Note that this script is just updating the local configuration model that was retrieved using the Get-AzureVM cmdlet, and it won’t apply any changes until you call Update-AzureVM which is at the end of the script. This allows you to modify multiple aspects of a VM configuration but only push the configuration when all your changes have been made. Finally, the Update-AzureVM cmdlet is called as part of the pipeline and the platform will handle the installation and configuration of the extension.

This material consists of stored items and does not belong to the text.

Lemma second_run_iso (h h1 hB hB' : heap) (config configB : val)
  (pm : list (string * list string)) :
  closed h -> unique_keys h -> in_store h config ->
  update_config h config pm = Ok h1 ->
  iso h1 config hB configB ->
  update_config hB configB pm = Ok hB' ->
  iso h1 config hB' configB.
Proof.
  intros Hclosed Huniq Hcfg Hrun1 (D1 & rho1 & Hsim1 & Hinj1 & Hdom1 & ->) Hrun2.
  unfold update_config in Hrun1, Hrun2. rewrite alloc_groups_lists in Hrun1, Hrun2.
  unfold mbind, result_bind, bind in Hrun1, Hrun2.
  set (n := length h) in *. set (k := length pm).
  set (nB := length hB) in *.
  set (xA := (h ++ lists_of pm) ++ [ODict []]) in *.
  set (yB := (hB ++ lists_of pm) ++ [ODict []]) in *.
  assert (Hlen_lists : length (lists_of pm) = k) by (unfold lists_of; by rewrite length_fmap).
  assert (HlenA : length (h ++ lists_of pm) = n + k) by (rewrite length_app; lia).
  assert (HlenB : length (hB ++ lists_of pm) = nB + k) by (rewrite length_app; lia).
  rewrite HlenA in Hrun1. rewrite HlenB in Hrun2.
  destruct (py_get xA config "endpoints" (VRef (n + k))) as [eA|] eqn:EgetA; [|done].
  destruct (py_get yB (vmap rho1 config) "endpoints" (VRef (nB + k))) as [eB|] eqn:EgetB;
    [|done].
  destruct (update_endpoints_kept _ _ _ _ _ Hrun1) as (Hkept & c & -> & Hfc).
  simpl in Hcfg, Hdom1.
  (* the objects of the first run's store *)
  assert (HxA_low : forall l, l < n -> xA !! l = h !! l).
  { intros l Hl. unfold xA. rewrite <- app_assoc. by apply lookup_app_l. }
  assert (HxA_mid : forall l, n <= l < n + k -> xA !! l = lists_of pm !! (l - n)).
  { intros l Hl. unfold xA. rewrite lookup_app_l by lia. by rewrite lookup_app_r by lia. }
  assert (HxA_top : xA !! (n + k) = Some (ODict [])).
  { unfold xA. rewrite lookup_app_r by lia. by rewrite HlenA, Nat.sub_diag. }
  assert (HyB_low : forall l, l < nB -> yB !! l = hB !! l).
  { intros l Hl. unfold yB. rewrite <- app_assoc. by apply lookup_app_l. }
  assert (HyB_mid : forall i, i < k -> yB !! (nB + i) = lists_of pm !! i).
  { intros i Hi. unfold yB. rewrite lookup_app_l by lia. rewrite lookup_app_r by lia.
    f_equal. lia. }
  assert (HlenxA : length xA = S (n + k)).
  { unfold xA. rewrite length_app, HlenA. simpl. lia. }
  assert (Hh1_lt : forall l o, h1 !! l = Some o -> l < S (n + k)).
  { intros l o Ho. specialize (Hkept l). rewrite Ho in Hkept.
    destruct (xA !! l) eqn:E; [|done]. apply lookup_lt_Some in E. lia. }
  (* the renaming between the two runs *)
  set (rho := fun l => if decide (n <= l < n + k) then nB + (l - n) else rho1 l).
  set (D := fun l => D1 l \/ n <= l < n + k).
  assert (Hrho_out : forall l, ~ (n <= l < n + k) -> rho l = rho1 l).
  { intros l Hl. unfold rho. by rewrite decide_False. }
  assert (Hrho_in : forall l, n <= l < n + k -> rho l = nB + (l - n)).
  { intros l Hl. unfold rho. by rewrite decide_True. }
  assert (Hrho1_lt : forall l, D1 l -> rho1 l < nB).
  { intros l Hl. destruct (Hsim1 l Hl) as (o & _ & Ho & _). by eapply lookup_lt_Some. }
  assert (Hinj : inj_on D rho).
  { intros l l' [Hl|Hl] [Hl'|Hl'] Heq.
    - destruct (decide (n <= l < n + k)) as [Hr|Hr];
        destruct (decide (n <= l' < n + k)) as [Hr'|Hr'].
      + rewrite !Hrho_in in Heq by done. lia.
      + rewrite Hrho_in, Hrho_out in Heq by done. specialize (Hrho1_lt l' Hl'). lia.
      + rewrite Hrho_out, Hrho_in in Heq by done. specialize (Hrho1_lt l Hl). lia.
      + rewrite !Hrho_out in Heq by done. by apply Hinj1.
    - destruct (decide (n <= l < n + k)) as [Hr|Hr].
      + rewrite !Hrho_in in Heq by done. lia.
      + rewrite Hrho_out, Hrho_in in Heq by done. specialize (Hrho1_lt l Hl). lia.
    - destruct (decide (n <= l' < n + k)) as [Hr|Hr].
      + rewrite !Hrho_in in Heq by done. lia.
      + rewrite Hrho_in, Hrho_out in Heq by done. specialize (Hrho1_lt l' Hl'). lia.
    - rewrite !Hrho_in in Heq by done. lia. }
  (* original values are renamed alike by both renamings *)
  assert (Hstable : forall l oA v, ~ (n <= l < n + k) -> xA !! l = Some oA ->
             v ∈ vals_of oA -> vmap rho1 v = vmap rho v).
  { intros l oA v Hl HoA Hv.
    assert (l < S (n + k)) by (apply lookup_lt_Some in HoA; lia).
    destruct (decide (l < n)) as [Hlow|Hhigh].
    - rewrite HxA_low in HoA by done.
      apply (vmap_stable rho rho1 n k h); [done|done|].
      by eapply closed_lookup.
    - assert (l = n + k) as -> by lia. rewrite HxA_top in HoA.
      injection HoA as <-. by apply elem_of_nil in Hv. }
  assert (Hnav : nav_sim D rho xA yB).
  { intros l [Hl|Hl].
    - destruct (decide (n <= l < n + k)) as [Hr|Hr].
      + rewrite (HxA_mid l Hr), (Hrho_in l Hr), HyB_mid by lia.
        destruct (lists_of pm !! (l - n)) as [o|] eqn:Eo.
        2:{ apply lookup_ge_None in Eo. lia. }
        destruct (lists_of_lookup pm _ o Eo) as (ids & ->).
        exists (OList (VStr <$> ids)), (OList (VStr <$> ids)).
        split; [done|]. split; [done|]. split.
        * simpl. f_equal. rewrite <- list_fmap_compose. by apply list_fmap_ext.
        * simpl. rewrite Forall_fmap. by apply Forall_true.
      + destruct (Hsim1 l Hl) as (o1 & Ho1 & HoB & Hdom).
        pose proof (Hkept l) as Hk. rewrite Ho1 in Hk.
        destruct (xA !! l) as [oA|] eqn:EoA; [|done]. simpl in Hk. injection Hk as Hk.
        exists oA, (obj_map rho1 o1).
        split; [done|]. split.
        { rewrite (Hrho_out l Hr), HyB_low; [done|by apply Hrho1_lt]. }
        assert (Hval : forall v, v ∈ vals_of (nav_obj oA) -> v ∈ vals_of oA).
        { intros v. destruct oA as [iA|elA]; simpl; [|done].
          rewrite !list_elem_of_fmap. intros ([k0 v0] & -> & Hin).
          exists (k0, v0). split; [done|].
          unfold erase in Hin. by apply list_elem_of_filter in Hin as [_ ?]. }
        split.
        * destruct o1 as [i1|e1], oA as [iA|elA]; simpl in Hk |- *; try done.
          -- injection Hk as Hk. rewrite erase_item_map, Hk. f_equal.
             apply list_fmap_ext. intros i [k0 v0] Hi. unfold item_map. simpl. f_equal.
             apply (Hstable l (ODict iA) v0 Hr EoA). apply Hval. simpl.
             apply list_elem_of_fmap. exists (k0, v0). split; [done|].
             by eapply list_elem_of_lookup_2.
          -- injection Hk as ->. f_equal.
             apply list_fmap_ext. intros i v0 Hi.
             apply (Hstable l (OList elA) v0 Hr EoA). simpl.
             by eapply list_elem_of_lookup_2.
        * rewrite <- Hk. rewrite Forall_forall in Hdom |- *. intros v Hv.
          assert (in_dom D1 v).
          { apply Hdom. destruct o1 as [i1|e1]; simpl in Hv |- *; [|done].
            rewrite list_elem_of_fmap in Hv |- *. destruct Hv as ([k0 v0] & -> & Hin).
            exists (k0, v0). split; [done|].
            unfold erase in Hin. by apply list_elem_of_filter in Hin as [_ ?]. }
          destruct v; try done. by left.
    - rewrite (HxA_mid l Hl), (Hrho_in l Hl), HyB_mid by lia.
      destruct (lists_of pm !! (l - n)) as [o|] eqn:Eo.
      2:{ apply lookup_ge_None in Eo. lia. }
      destruct (lists_of_lookup pm _ o Eo) as (ids & ->).
      exists (OList (VStr <$> ids)), (OList (VStr <$> ids)).
      split; [done|]. split; [done|]. split.
      + simpl. f_equal. rewrite <- list_fmap_compose. by apply list_fmap_ext.
      + simpl. rewrite Forall_fmap. by apply Forall_true. }
  (* the value read for [endpoints] *)
  assert (Hc_out : ~ (n <= c < n + k)) by (unfold n; lia).
  destruct (Hsim1 c Hdom1) as (oc & Hoc & HocB & Hdomc).
  assert (HeA : in_dom D eA /\ eB = vmap rho eA).
  { unfold field in Hfc. rewrite Hoc in Hfc. destruct oc as [ic|]; [|done].
    assert (HD1 : in_dom D1 eA).
    { rewrite Forall_forall in Hdomc. apply Hdomc. simpl. by eapply assoc_elem_of. }
    split; [destruct eA; try done; by left|].
    simpl in EgetB. rewrite HyB_low in EgetB by (by apply Hrho1_lt).
    rewrite HocB in EgetB. simpl in EgetB.
    rewrite assoc_item_map, Hfc in EgetB. simpl in EgetB. injection EgetB as <-.
    simpl in EgetA. rewrite HxA_low in EgetA by done.
    destruct (h !! c) as [[ih|]|] eqn:Ehc; try done.
    destruct (assoc "endpoints" ih) as [v|] eqn:Ev.
    - injection EgetA as ->. apply (vmap_stable rho rho1 n k h); [done|done|].
      eapply closed_lookup; [done|exact Ehc|]. by eapply assoc_elem_of.
    - injection EgetA as <-. simpl. f_equal. symmetry. apply Hrho_out. lia. }
  destruct HeA as [HeA_dom ->].
  assert (Hgroups : groups_map rho (groups_at n pm) = groups_at nB pm).
  { apply groups_map_at. intros i Hi. rewrite Hrho_in by (unfold k in *; lia).
    f_equal. lia. }
  rewrite <- Hgroups in Hrun2.
  assert (Hcfg_rho : vmap rho1 (VRef c) = vmap rho (VRef c)).
  { simpl. f_equal. symmetry. by apply Hrho_out. }
  rewrite Hcfg_rho in Hrun2 |- *.
  destruct (update_endpoints_nav D rho Hinj (groups_at n pm) (VRef c) eA xA yB h1 hB')
    as (ws & Hh1 & HhB' & _ & Hgood); try done.
  { by left. }
  { intros p g Hg. right. apply assoc_groups_at in Hg. unfold k. lia. }
  (* the two results hold the same document *)
  exists D1, rho. split; [|split; [|split]]; [| |done|done].
  2:{ intros l l' Hl Hl'. apply Hinj; by left. }
  intros l Hl. destruct (Hsim1 l Hl) as (o1 & Ho1 & HoB & Hdom).
  exists o1. split; [done|]. split; [|done].
  rewrite HhB', exec_lookup.
  rewrite Hh1, exec_lookup in Ho1.
  destruct (decide (n <= l < n + k)) as [Hr|Hr].
  - rewrite (HxA_mid l Hr) in Ho1. rewrite (Hrho_in l Hr), HyB_mid by lia.
    destruct (lists_of pm !! (l - n)) as [o|] eqn:Eo; [|done].
    destruct (lists_of_lookup pm _ o Eo) as (ids & ->).
    injection Ho1 as <-. simpl. do 2 f_equal.
    rewrite <- list_fmap_compose. by apply list_fmap_ext.
  - rewrite (Hrho_out l Hr), HyB_low by (by apply Hrho1_lt).
    rewrite HoB. destruct (xA !! l) as [[iA|elA]|] eqn:EoA; [| |done].
    + injection Ho1 as <-. simpl. do 2 f_equal.
      rewrite <- (Hrho_out l Hr).
      rewrite (writes_at_wmap D rho ws l Hinj Hgood) by (by left).
      apply setall_again.
      * assert (l < S (n + k)) by (apply lookup_lt_Some in EoA; lia).
        destruct (decide (l < n)) as [Hlow|Hhigh].
        -- rewrite HxA_low in EoA by done. by eapply Huniq.
        -- assert (l = n + k) as -> by lia. rewrite HxA_top in EoA.
           injection EoA as <-. constructor.
      * intros v Hv. by apply (Hstable l (ODict iA) v Hr EoA).
    + injection Ho1 as <-. simpl. do 2 f_equal.
      apply list_fmap_ext. intros i v Hi.
      apply (Hstable l (OList elA) v Hr EoA). simpl. by eapply list_elem_of_lookup_2.
Qed.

You can monitor the status of the changes by using the same call as shown above to get the status of the resource extensions, but the script above doesn’t return until it has some sort of status on the changes requested. In this case after executing the above cmdlets the status would show:

HandlerName                         Version    Status
-----------                         -------    ------
Microsoft.Azure.Diagnostics.Iaa...    Ready
Microsoft.Compute.BGInfo            1.1        Ready

What Happens at the VM Level?

So, what exactly happened when the extension was installed? How did the VM change to start gathering the data we wanted? First, when the update was sent after the Update-AzureVM cmdlet was called, the VM Agent is told to install that extension if it didn’t already exist. The VM Agent looks up where the install for the agent resides and pulls it locally for an installation. The configuration is also copied down to the machine at that time. Once the extension is installed it is started up and the configuration is read.

If you remote in the Virtual Machine you can actually see the C:\Packages\Plugins\Microsoft.Azure.Diagnostics.IaaSDiagnostics\ folder where extension was installed to. The configuration you provided in the parameters gets buried into an encoded configuration file in the C:\Packages\Plugins\Microsoft.Azure.Diagnostics.IaaSDiagnostics\\RuntimeSettings directory. This bit of trivia may change over time so don’t count on file paths and any convention you see always being that way forever. I’m pointing it out here only because you may be wondering what is hidden inside the black box. You might find this information useful for troubleshooting extensions in the future, but as for the IaasDiagnostics extension it does a pretty good job of writing to the Windows Application log as it starts up so you can mostly use that for troubleshooting.

Getting at the Data

Once the extension is up and running, it is pushing data to the same places in the Azure Storage accounts as the PaasDiagnostics extension. This means that any tooling that can look into Azure storage tables, such as Azure Management Studio from Cerebrata or Visual Studio’s Azure tooling in Server Explorer, will also be able to view the data from the Iaas VMs.

Some Things to Think About

You may think, from reading this, that it will soon be as easy to gather diagnostics from your VMs in a consistent way as it is from Cloud Services. However, there are a few things you may want to think about as you set these up.

You don’t need to create a new storage account for each VM because you can have multiple VMs, including machines from Cloud Services, all pushing diagnostics data to the same storage account. Storage accounts do have throughput limits, so make sure you aren’t overtaxing any single account by assigning too many machines to it. This is especially true if you are gathering a LOT of data regularly.

If you change the storage keys for security updates, you’ll need to modify all of them for any VM that uses them. This task is not as nice as it is for CloudServices where you can update many VMs at once just by updating the serviceConfiguration file in a rolling update. You’ll have to update this for each Virtual Machine individually. This sounds like a job for a good PowerShell script to me. Be prepared to have to do this.

I wish that one could point the extension to a file in BLOB storage that contains the configuration so that many VMs can share the same configuration. This would reduce the need for updating many machines if you need to make changes, but then also allow you to do specific one-offs as necessary.

Wrapping it Up

Microsoft has been saying for a while now that the distinction between IaaS and PaaS is getting very blurred. This move towards a unified way of gathering and storing the diagnostics information between the Virtual Machines features and Cloud Services certainly continues this trend.